| Work order |
Go through the entries below and collect each line with the string "Theorem" in it.

Extracted records:

##########

(** Decided attempts, oldest first, as account [u] sees them.  Between them the
    broker does anything that leaves the account's authenticator in place and its
    counter not lowered (a new password confirmed by a code raises it), and it
    resets or enrols the authenticator, the counter then starting anywhere: the
    secret is gone, or it is new, as random secrets are. *)
Inductive codes_run (key : list Z) (u : string) (c : conn MDb) : list (option string) -> list Entry -> conn MDb -> Prop :=
  | codes_start : codes_run key u c [secret_of u (store c)] [] c
  | codes_other past log c1 c2 : codes_run key u c past log c1 ->
      secret_of u (store c2) = secret_of u (store c1) ->
      (forall n, counter_at_least u n (store c1) -> counter_at_least u n (store c2)) -> codes_run key u c past log c2
  | codes_replaced past log c1 c2 : codes_run key u c past log c1 ->
      secret_of u (store c2) = None \/ ~ In (secret_of u (store c2)) past ->
      codes_run key u c (secret_of u (store c2) :: past) log c2
  | codes_settle past log c1 q v c2 : codes_run key u c past log c1 -> settle key q c1 = (Ok v, c2) ->
      codes_run key u c past (log ++ [{| en_time := clock c1 (ticks c1); en_attempt := q; en_verdict := v |}]) c2.

(** The counter accepted for the account with a secret *)
Definition accepted_counter (u secret : string) (e : Entry) : option Z :=
  match en_verdict e with
  | Accepted l (Some n) =>
      if String.eqb (account_id l) u && bool_decide (la_totp_secret (ac_local l) = Some secret) then Some n else None
  | _ => None
  end.

(** What holds of one secret along a run *)
Definition spent (u secret : string) (past : list (option string)) (log : list Entry) (d : MDb) : Prop :=
  StronglySorted Z.lt (omap (accepted_counter u secret) log)
  /\ (omap (accepted_counter u secret) log <> [] -> In (Some secret) past)
  /\ (secret_of u d = Some secret -> Forall (fun n => counter_at_least u n d) (omap (accepted_counter u secret) log)).

Lemma sorted_snoc l n : StronglySorted Z.lt l -> Forall (fun m => m < n) l -> StronglySorted Z.lt (l ++ [n]).
Proof.
  intros S H. induction S as [|x xs Hxs IH Hx]; simpl; [by repeat constructor|].
  apply Forall_cons in H as [Hxn H]. constructor; [by apply IH|]. apply Forall_app. split; [done|]. by constructor.
Qed.

Lemma settle_spent key q c v c' u secret past log : settle key q c = (Ok v, c') -> In (secret_of u (store c)) past ->
  spent u secret past log (store c) ->
  spent u secret past (log ++ [{| en_time := clock c (ticks c); en_attempt := q; en_verdict := v |}]) (store c').
Proof.
  intros Hs Hin (S & Hp & Hc). pose proof (settle_secrets key q c) as Hk. rewrite Hs in Hk. specialize (Hk u). simpl in Hk.
  set (e := {| en_time := _; en_attempt := q; en_verdict := v |}). unfold spent. rewrite omap_app, Hk. simpl.
  assert (Hkept : secret_of u (store c) = Some secret ->
    Forall (fun n => counter_at_least u n (store c')) (omap (accepted_counter u secret) log)).
  { intros Hsec. eapply Forall_impl; [by apply Hc|]. intros n Hn. by eapply settle_counter. }
  destruct (accepted_counter u secret e) as [n|] eqn:E; [|by rewrite app_nil_r].
  unfold accepted_counter in E. cbn [e en_verdict] in E. destruct v as [| | |l [k|]]; try done.
  destruct (String.eqb_spec (account_id l) u) as [<-|]; [|done]. cbn [andb] in E. case_bool_decide as Hsec; [|done].
  injection E as ->. apply settle_ok in Hs as (_ & _ & (_ & _ & Hold & Hnew) & Hpr).
  destruct Hpr as (Ha & _ & _ & _ & _ & _ & _ & _ & s1 & code & _ & _ & _ & _ & Hlt & _).
  assert (Hnow : secret_of (account_id l) (store c) = Some secret).
  { apply account_some in Ha as (_ & _ & _ & Hf). unfold secret_of. by rewrite Hf. }
  split_and!.
  - apply sorted_snoc; [done|]. eapply Forall_impl; [by apply Hc|].
    intros m (x & Hx & Hm). rewrite Hold in Hx. injection Hx as <-. lia.
  - intros _. by rewrite <- Hnow.
  - intros _. apply Forall_app. split; [by apply Hkept|]. constructor; [|constructor]. exists n. split; [exact Hnew|lia].
Qed.

Lemma codes_spent key u c past log c' secret : codes_run key u c past log c' ->
  In (secret_of u (store c')) past /\ spent u secret past log (store c').
Proof.
  induction 1 as [|past log c1 c2 _ [IH1 (S & Hp & Hc)] He Hn|past log c1 c2 _ [IH1 (S & Hp & Hc)] Hnew|past log c1 q v c2 _ [IH1 IH2] Hs].
  - split; [by left|]. split_and!; [constructor|done|constructor].
  - split; [by rewrite He|]. split_and!; [done|done|]. rewrite He. intros Hsec.
    eapply Forall_impl; [by apply Hc|]. intros n. apply Hn.
  - split; [by left|]. split_and!; [done|intros H; right; by apply Hp|]. intros Hsec.
    destruct (omap (accepted_counter u secret) log) as [|n l] eqn:E; [constructor|]. exfalso.
    rewrite Hsec in Hnew. destruct Hnew as [|Hnew]; [done|]. by apply Hnew, Hp.
  - split; [|by eapply settle_spent]. pose proof (settle_secrets key q c1) as Hk. rewrite Hs in Hk. simpl in Hk. by rewrite (Hk u).
Qed.

(** C32. No one-time code is accepted twice: over any run of decisions, for every
    account and every secret its authenticator has had, the counters whose codes
    were accepted increase strictly.  Between the decisions the broker may reset
    and enrol the authenticator, as long as a new secret is not one the account
    had before, and do any other work that does not lower the counter of an
    authenticator it leaves in place. *)
Theorem codes_never_reused key u c past log c' secret : codes_run key u c past log c' ->
  StronglySorted Z.lt (omap (accepted_counter u secret) log).
Proof. intros H. by apply (codes_spent _ _ _ _ _ _ secret) in H as [_ [S _]]. Qed.

(** C34. [settle] accepts an attempt only when the account, read again in its
    transaction, is active, not blocked and of the generation first seen, its
    stored hash is the one the password was verified against, and its confirmed
    authenticator shows the code for a counter after the last one used and
    within a step of the present (without an authenticator, only an account
    that is not an administrator's); then that counter is recorded.  An attempt
    that was denied before is never accepted. *)
Theorem accepted_sign_in_proved key q c l co c' :
  settle key q c = (Ok (Accepted l co), c') ->
  proved q (clock c (ticks c)) l co (store c)
  /\ counter_of (account_id l) (store c') = Some (default (la_last_counter (ac_local l)) co)
  /\ m_failures (store c') = m_failures (store c).
Proof. intros (_ & _ & (Hf & _ & _ & Hc) & Hp)%settle_ok. done. Qed.

(** ** Witnesses *)

(** An administrator with a confirmed authenticator, attempting a sign-in a
    minute apart from 59 seconds past the epoch *)
Definition demo_user : User := {| us_id := "u"; us_role := "admin"; us_enabled := true; us_status := "active";
  us_issuer := "local"; us_username := "root"; us_generation := 3 |}.
Definition demo_local : LocalAccount := {| la_user_id := "u"; la_password_hash := Some "stored"%string;
  la_totp_secret := Some rfc_secret; la_totp_confirmed := true; la_last_counter := -1;
  la_totp_streak := 0; la_totp_blocked_until := 0 |}.
Definition demo_accounts : conn MDb := {|
  store := {| m_users := [demo_user]; m_intents := []; m_apps := []; m_members := []; m_configurations := [];
              m_observations := []; m_audit := []; m_admin_audit := [];
              m_local_accounts := [demo_local]; m_failures := [] |};
  in_transaction := false; clock := fun i => (59 + 60 * Z.of_nat i) * second; uuids := fun _ => ""%string;
  ticks := 0 |}.
Definition demo_sign_in (typed : string) : SignIn := {| at_username := "root"; at_device := JNull;
  at_user := Some {| ac_user := demo_user; ac_local := demo_local |}; at_denied := false; at_exempt := false;
  at_encoded := "stored"; at_valid := true; at_code := JStr typed |}.

Abbreviation demo_wrong := (settle [] (demo_sign_in "000000") demo_accounts).
Abbreviation demo_first := (settle [] (demo_sign_in "287082") demo_accounts).
Abbreviation demo_second := (settle [] (demo_sign_in "969429") demo_first.2).

Lemma demo_monotone : monotone demo_accounts.
Proof. intros i j H. unfold demo_accounts, second. cbn [clock]. lia. Qed.

Lemma ran {A B} (p : A * B) x : p.1 = x -> p = (x, p.2).
Proof. intros <-. by destruct p. Qed.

##########

| Final answer |
Theorem codes_never_reused key u c past log c' secret : codes_run key u c past log c' ->
Theorem accepted_sign_in_proved key q c l co c' :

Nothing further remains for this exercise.